At 80-feet tall, Rainbow Falls gets its name from the colorful rainbow that often forms in the mist on clear, sunny days when the light hits the falls in just the right way. The falls are visible from the trail, but you will have to navigate through dense trees to get an up-close view of the drop pool. Keep in mind that the rocks near the falls are slippery, and the area should be approached with caution.

For the majority of hikers, the falls are the reward of the hike, and serve as the turnaround point. On the other hand, we are fans of the loop-hike via Bull Head Trail. Rainbow Falls Trail shares a parking lot with the Bull Head Trail and intersects it approximately 6 miles from the trailhead — another 1,700-foot climb from the falls. If you have the gusto, we suggest taking Bull Head Trail on your descent. It is approximately half a mile longer than the Rainbow Falls Trail, but it compensates with spectacular views and panoramic vistas.


Pressing on to Mount LeConte
You may find yourself itching to reach the summit of Mount LeConte and we don’t blame you one bit!. Mount LeConte rewards eager hikers with impressive views of the surrounding mountains and National Park that can only be seen at higher elevations. The mountain is crossed by several trails, many of which intersect each other at various junctions. To reach the summit, which can be found approximately 4 miles past Rainbow Falls, you will also hike a small part of the Bull Head Trail and Alum Cave Trail. Approximately six miles from the Rainbow Falls trailhead,  swing left at the Bull Head Trail junction. Continue on Alum Cave Trail for less than a half-mile, and then veer left along the Trillium Gap Trail to reach the summit approximately 6.9 miles from the trailhead.


Mount LeConte is the third highest peak in the Smokies. It reaches a staggering 6,593 feet and is home to the only private lodging in the Great Smoky Mountains National Park: LeConte Lodge. There is much debate over the history of Mount LeConte and who it was named after. Officially, the U.S. Geological Survey recognizes Joseph LeConte as its namesake, a famous geologist and founding member of the Sierra Club. Other sources, however, name John LeConte — Joseph’s brother — as the namesake. John, too, was highly successful. He was well-known for his scientific work and time served as president of the University of California at Berkley.

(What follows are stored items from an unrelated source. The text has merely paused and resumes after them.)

(** * cmd/minimal: a web server with graceful shutdown

    A shallow embedding of [cmd/minimal/main.go] (and of the test doubles of
    [cmd/minimal/main_test.go]) together with the properties of its lifecycle:
    the shutdown coordinator returned by [shutdown], the composition in [run],
    the hello handler and the resolution of the listen address.

    Layout: Part I models the pieces of the Go standard library the program
    calls ([utf8], [unicode], [strings], [errors], [fmt], [net/http]); Part II
    is the program itself; Part III is the semantics of goroutines, channels
    and contexts, followed by the vocabulary of the statements and the
    readiness probe of the tests; Part IV holds the theorems on the
    lifecycle, Part V further properties of [run], [main], the coordinator,
    the tests and the probe. *)

From Stdlib Require Import ZArith String Ascii List Lia Bool DecimalString.
From stdpp Require Import base gmap strings list.

Local Open Scope string_scope.
Local Open Scope Z_scope.

(* ===================================================================== *)
(** * Part I: the standard library, as far as the program uses it        *)
(* ===================================================================== *)

(** Go strings are byte sequences: [string] with one [ascii] per byte. *)

Definition byte_of (c : ascii) : Z := Z.of_N (N_of_ascii c).

Definition len (s : string) : Z := Z.of_nat (String.length s).

Fixpoint sdrop (n : nat) (s : string) : string :=
  match n, s with
  | O, _ => s
  | S n', String _ s' => sdrop n' s'
  | S _, EmptyString => EmptyString
  end.

Fixpoint stake (n : nat) (s : string) : string :=
  match n, s with
  | S n', String c s' => String c (stake n' s')
  | _, _ => EmptyString
  end.

(** [s[lo:hi]]; the program only slices within bounds. *)
Definition slice (s : string) (lo hi : Z) : string :=
  stake (Z.to_nat (hi - lo)) (sdrop (Z.to_nat lo) s).

(** [s[i]]; every use below is guarded by a length test. *)
Definition index (s : string) (i : Z) : Z :=
  match String.get (Z.to_nat i) s with
  | Some c => byte_of c
  | None => 0
  end.

(** [int32] wrap-around, for the one place the decoder shifts a rune. *)
Definition wrap32 (z : Z) : Z := (z + 2 ^ 31) mod 2 ^ 32 - 2 ^ 31.

Module utf8.

Definition RuneError : Z := 0xFFFD.
Definition RuneSelf : Z := 0x80.
Definition UTFMax : Z := 4.

Definition maskx : Z := 0x3F.
Definition mask2 : Z := 0x1F.
Definition mask3 : Z := 0x0F.
Definition mask4 : Z := 0x07.
Definition locb : Z := 0x80.
Definition hicb : Z := 0xBF.

Definition xx : Z := 0xF1.
Definition as_ : Z := 0xF0.
Definition s1 : Z := 0x02.
Definition s2 : Z := 0x13.
Definition s3 : Z := 0x03.
Definition s4 : Z := 0x23.
Definition s5 : Z := 0x34.
Definition s6 : Z := 0x04.
Definition s7 : Z := 0x44.

(** The table [first], indexed by the first byte of a sequence. *)
Definition first (b : Z) : Z :=
  if b <? 0x80 then as_
  else if b <? 0xC2 then xx
  else if b <? 0xE0 then s1
  else if b =? 0xE0 then s2
  else if b <? 0xED then s3
  else if b =? 0xED then s4
  else if b <? 0xF0 then s3
  else if b =? 0xF0 then s5
  else if b <? 0xF4 then s6
  else if b =? 0xF4 then s7
  else xx.

(** [acceptRanges], a 16-entry array of which five entries are set. *)
Definition acceptRanges (i : Z) : Z * Z :=
  if i =? 0 then (locb, hicb)
  else if i =? 1 then (0xA0, hicb)
  else if i =? 2 then (locb, 0x9F)
  else if i =? 3 then (0x90, hicb)
  else if i =? 4 then (locb, 0x8F)
  else (0, 0).

Definition RuneStart (b : Z) : bool := negb (Z.land b 0xC0 =? 0x80).

Definition DecodeRuneInString (s : string) : Z * Z :=
  let n := len s in
  if n <? 1 then (RuneError, 0) else
  let s0 := index s 0 in
  let x := first s0 in
  if as_ <=? x then
    let mask := Z.shiftr (wrap32 (Z.shiftl x 31)) 31 in
    (Z.lor (Z.land s0 (Z.lnot mask)) (Z.land RuneError mask), 1)
  else
  let sz := Z.land x 7 in
  let accept := acceptRanges (Z.shiftr x 4) in
  if n <? sz then (RuneError, 1) else
  let b1 := index s 1 in
  if (b1 <? fst accept) || (snd accept <? b1) then (RuneError, 1) else
  if sz <=? 2 then
    (Z.lor (Z.shiftl (Z.land s0 mask2) 6) (Z.land b1 maskx), 2)
  else
  let b2 := index s 2 in
  if (b2 <? locb) || (hicb <? b2) then (RuneError, 1) else
  if sz <=? 3 then
    (Z.lor (Z.lor (Z.shiftl (Z.land s0 mask3) 12) (Z.shiftl (Z.land b1 maskx) 6))
           (Z.land b2 maskx), 3)
  else
  let b3 := index s 3 in
  if (b3 <? locb) || (hicb <? b3) then (RuneError, 1) else
  (Z.lor (Z.lor (Z.lor (Z.shiftl (Z.land s0 mask4) 18) (Z.shiftl (Z.land b1 maskx) 12))
                (Z.shiftl (Z.land b2 maskx) 6))
         (Z.land b3 maskx), 4).

(** The backwards search for a start byte:
    [for start--; start >= lim; start-- { if RuneStart(s[start]) { break } }]. *)
Fixpoint findStart (fuel : nat) (s : string) (start lim : Z) : Z :=
  match fuel with
  | O => start
  | S fuel' =>
      if start <? lim then start
      else if RuneStart (index s start) then start
      else findStart fuel' s (start - 1) lim
  end.

Definition DecodeLastRuneInString (s : string) : Z * Z :=
  let end_ := len s in
  if end_ =? 0 then (RuneError, 0) else
  let start := end_ - 1 in
  let r := index s start in
  if r <? RuneSelf then (r, 1) else
  let lim := Z.max 0 (end_ - UTFMax) in
  let start := findStart (Z.to_nat UTFMax) s (start - 1) lim in
  let start := if start <? 0 then 0 else start in
  let '(r, size) := DecodeRuneInString (slice s start end_) in
  if negb (start + size =? end_) then (RuneError, 1) else (r, size).

End utf8.

Module unicode.

Definition MaxLatin1 : Z := 0xFF.

(** [White_Space] beyond Latin-1, as ranges [(lo, hi)]. *)
Definition White_Space : list (Z * Z) :=
  [ (0x1680, 0x1680); (0x2000, 0x200a); (0x2028, 0x2029);
    (0x202f, 0x202f); (0x205f, 0x205f); (0x3000, 0x3000) ].

Definition isExcludingLatin (tab : list (Z * Z)) (r : Z) : bool :=
  existsb (fun '(lo, hi) => (lo <=? r) && (r <=? hi)) tab.

Definition IsSpace (r : Z) : bool :=
  if (0 <=? r) && (r <=? MaxLatin1) then
    (r =? 0x09) || (r =? 0x0A) || (r =? 0x0B) || (r =? 0x0C) || (r =? 0x0D)
    || (r =? 0x20) || (r =? 0x85) || (r =? 0xA0)
  else isExcludingLatin White_Space r.

End unicode.

Module strings.

(** [asciiSpace]: 1 for tab, newline, vertical tab, form feed, carriage
    return and space. *)
Definition asciiSpace (c : Z) : Z :=
  if (c =? 0x09) || (c =? 0x0A) || (c =? 0x0B) || (c =? 0x0C) || (c =? 0x0D) || (c =? 0x20)
  then 1 else 0.

(** [for i, r := range s { if f(r) == truth { return i } }; return -1] *)
Fixpoint indexFunc_loop (fuel : nat) (s : string) (i : Z)
    (f : Z -> bool) (truth : bool) : Z :=
  match fuel with
  | O => -1
  | S fuel' =>
      if len s <=? i then -1 else
      let '(r, size) := utf8.DecodeRuneInString (slice s i (len s)) in
      if Bool.eqb (f r) truth then i
      else indexFunc_loop fuel' s (i + size) f truth
  end.

Definition indexFunc (s : string) (f : Z -> bool) (truth : bool) : Z :=
  indexFunc_loop (String.length s) s 0 f truth.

Rainbow Falls Trail vs. Other Mt. LeConte Treks
There are many ways of reaching Mt. LeConte’s summit, of which Rainbow Falls Trail is only one. It is believed that Rainbow Falls Trail is the oldest trail to the peak of Mt. LeConte. At 6.5 miles one way to the summit, it is also longer than other popular trails, such as the Alum Cave Trail, which is just 5.5 miles to the peak. With a significant elevation gain in a short span of distance, Rainbow Falls Trail is regarded as one of the most strenuous hikes to Mount LeConte and requires moderate physical ability to reach the summit. However, its inset shadier pathways also make it slightly cooler than other more exposed trails during the hot days of summer.